Segment Start: RECORDS PROVIDED

(** An enforcement point that asks about a subject's capability gets the
    table's answer: the daemon answers its request on the reply capability the
    request moved, and the client, skipping whatever stale or foreign frames
    are in its inbox before, returns [Allow] exactly when the enforcement point
    may delegate and the table grants the subject the capability, and [Deny]
    otherwise. *)
Theorem policyd_check_end_to_end probe st NONCE sends pre late post subject cap enforcer slot f :
  in_width 32 NONCE → in_width 64 subject → utf8_valid cap = true → Runtime.is_init enforcer = false →
  Client.encode_check_cap_delegated NONCE subject cap = Some f →
  Client.send_loop 0 sends = true → Forall (stale NONCE) pre →
  let request := {| Runtime.cap_moved := Some slot; Runtime.from := enforcer; Runtime.payload := f |} in
  ∃ reply,
    (Runtime.turn policy abi probe st None None (Some request)).2 = [(slot, reply)] ∧
    (Client.check_cap_on NONCE true sends (pre ++ (Client.Received reply, late) :: post) subject cap).2 =
      if Sel.allows policy (normalize_delegate_sender_id enforcer cap) CAP_DELEGATE &&
         Sel.allows policy (normalize_subject_id subject) cap
      then Client.Allow else Client.Deny.
Proof.
  intros Hn Hs Hu Hi Hf Hsend Hpre request.
  pose proof (delegated_reply NONCE subject cap f enforcer false Hn Hs Hu Hf) as Hr.
  exists (Lite.handle_frame policy abi f enforcer false). split.
  - pose proof Hf as Hf'. unfold Client.encode_check_cap_delegated in Hf'. case_bool_decide; [done|]. cbn [orb] in Hf'.
    destruct (Z.ltb_spec Client.MAX_CAP_LEN (vlen cap)) as [|Hl]; [done|]. apply (inj Some) in Hf'.
    assert (take Runtime.SERVER_BUF f = f) as Htk.
    { apply take_ge. rewrite <- Hf'. rewrite !length_app, !le_bytes_length. cbn [length]. unfold Runtime.SERVER_BUF, Client.MAX_CAP_LEN, vlen in *. lia. }
    unfold Runtime.turn, Runtime.serve_channel, request. cbn [Runtime.payload Runtime.from Runtime.cap_moved].
    rewrite Hi, Htk. unfold Runtime.handle_frame.
    assert ((vlen f <? 6) || negb (nth 0 f 0 =? MAGIC0) || negb (nth 1 f 0 =? MAGIC1) = false) as ->.
    { rewrite <- Hf'. cbn [app nth]. rewrite !Z.eqb_refl, (proj2 (Z.ltb_ge _ _)); [done|].
      unfold vlen. cbn [length]. rewrite !length_app, !le_bytes_length. lia. }
    assert ((nth 2 f 0 =? VERSION) && (nth 3 f 0 =? Runtime.OP_LOG_PROBE) = false) as -> by by rewrite <- Hf'.
    cbv zeta. rewrite Hr. done.
  - unfold Client.check_cap_on. rewrite Hf, Hsend. cbn [negb snd]. rewrite recv_loop_stale by done.
    cbn [Client.recv_loop]. rewrite Hr. rewrite take_ge by (cbn; lia). by rewrite decision_of_reply.
Qed.

(** ** The state service behind the table *)

(** The decision the state service acts on: its query through the client's
    frame, the daemon's handler and the client's reading of the reply. *)
Definition statefsd_asks (nonce enforcer subject : Z) (cap : bytes) : bool :=
  match Client.encode_check_cap_delegated nonce subject cap with
  | Some f =>
      match Client.decode_decision (handle_frame policy abi f enforcer (Runtime.is_init enforcer)) nonce with
      | Some Client.Allow => true
      | _ => false
      end
  | None => false
  end.

Lemma statefsd_asks_table nonce enforcer subject cap :
  in_width 32 nonce → in_width 64 subject → utf8_valid cap = true →
  statefsd_asks nonce enforcer subject cap = true →
  delegated_allows enforcer subject (Runtime.is_init enforcer) cap = true.
Proof.
  intros Hn Hs Hu. unfold statefsd_asks. destruct (Client.encode_check_cap_delegated _ _ _) as [f|] eqn:Ef; [|done].
  rewrite (delegated_reply nonce subject cap f _ _ Hn Hs Hu Ef), decision_of_reply by done.
  by destruct (delegated_allows _ _ _ _).
Qed.

(** The table names the capability for the subject's first entry. *)
Definition table_grants (subject : Z) (cap : bytes) : Prop :=
  ∃ entry c, Sel.find_entry policy subject = Some entry ∧ c ∈ entry.(Sel.capabilities) ∧
    Sel.eq_ignore_ascii_case c cap = true.

Lemma allows_table subject cap : Sel.allows policy subject cap = true → table_grants subject cap.
Proof.
  unfold Sel.allows, table_grants. destruct (Sel.find_entry policy subject) as [entry|]; [|done].
  intros (c & Hc & He)%existsb_exists. exists entry, c. split_and!; [done| |done]. by apply list_elem_of_In.
Qed.

Lemma required_cap_utf8 op k : utf8_valid (required_cap op k) = true.
Proof. unfold required_cap. repeat (destruct (starts_with _ _); [vm_compute; reflexivity|]). by destruct (_ || _). Qed.

Lemma canonical_width sender op k :
  in_width 64 sender →
  in_width 64 (canonical_policy_subject_for_statefs sender op k (service_id_from_name NAME_SELFTEST) (service_id_from_name NAME_METRICSD)).
Proof.
  intros Hs. unfold canonical_policy_subject_for_statefs.
  destruct (_ && _); [vm_compute; split; congruence|]. destruct (_ =? _); [vm_compute; split; congruence|done].
Qed.

(** The identity the state service and the daemon settle on for a sender. *)
Definition statefs_subject (sender op : Z) (k : bytes) : Z :=
  normalize_subject_id (canonical_policy_subject_for_statefs sender op k
    (service_id_from_name NAME_SELFTEST) (service_id_from_name NAME_METRICSD)).


(** ** Guardrail profiles, as served *)

Definition encodable (prefix : option bytes) : bool :=
  match prefix with
  | Some p => negb (bool_decide (p = [])) && (vlen p <=? AbiFilter.MAX_PATH_PREFIX_BYTES)
  | None => true
  end.

Lemma encode_profile_total subject prefix port :
  is_ok (AbiFilter.encode_profile_v1 subject prefix port AbiFilter.MAX_PROFILE_BYTES) = encodable prefix.
Proof.
  unfold AbiFilter.encode_profile_v1, encodable. destruct prefix as [p|].
  - case_bool_decide as Hp; [done|]. cbn [negb andb]. rewrite Z.ltb_antisym.
    destruct (Z.leb_spec (vlen p) AbiFilter.MAX_PATH_PREFIX_BYTES) as [Hl|]; [|done]. cbn [negb result_bind].
    destruct port; change (AbiFilter.MAX_RULES <? _) with false; cbv iota beta zeta; rewrite orb_diag, (proj2 (Z.ltb_ge _ _)); try done;
      unfold AbiFilter.MAX_PATH_PREFIX_BYTES, AbiFilter.MAX_PROFILE_BYTES, Wire.Policyd.MAX_PROFILE_BYTES in *; lia.
  - by destruct port.
Qed.

Lemma get_request nonce requested f :
  in_width 32 nonce → in_width 64 requested →
  encode Wire.Policyd.abi_profile_get_v2 [VInt nonce; VInt requested] 32 = Some f →
  (∀ sender priv, handle_frame policy abi f sender priv = abi_profile_get_v2 abi f sender priv) ∧
  decode Wire.Policyd.abi_profile_get_v2 f = Some [VInt nonce; VInt requested].
Proof.
  intros Hn Hr. rewrite encode_emit. intros (t & Ht & He)%bind_Some.
  assert (length t = 12)%nat as Hlen.
  { unfold Wire.Policyd.abi_profile_get_v2, request_frame in Ht.
    cbn [emit_fields fields emit_field mbind option_bind length] in Ht.
    rewrite bool_decide_eq_true_2 in Ht by done. cbn [mbind option_bind] in Ht. apply (inj Some) in Ht as <-.
    by rewrite !length_app, !le_bytes_length. }
  rewrite Hlen in He. apply (inj Some) in He as <-. split.
  - intros. unfold handle_frame. rewrite (proj2 (Z.ltb_ge (vlen _) _)); [done|].
    unfold vlen. rewrite length_app, Hlen. simpl. lia.
  - apply decode_header. assert (values_ok (fields Wire.Policyd.abi_profile_get_v2) [VInt nonce; VInt requested]) as Hv.
    { unfold values_ok. cbn. by apply Forall2_cons; split; [|apply Forall2_cons; split]. }
    pose proof (take_emit_fields _ _ _ [] Hv Ht) as Hd. by rewrite app_nil_r in Hd.
Qed.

Segment End: RECORDS PROVIDED

> **ASSIGNMENT**:
Scan the listing above for the line that has "cbn [emit_fields fields", then copy exactly from that line through the line that has "by rewrite !length_app, !le_bytes_length.".

> **RESPONSE TO THIS TASK**:
    cbn [emit_fields fields emit_field mbind option_bind length] in Ht.
    rewrite bool_decide_eq_true_2 in Ht by done. cbn [mbind option_bind] in Ht. apply (inj Some) in Ht as <-.
    by rewrite !length_app, !le_bytes_length. }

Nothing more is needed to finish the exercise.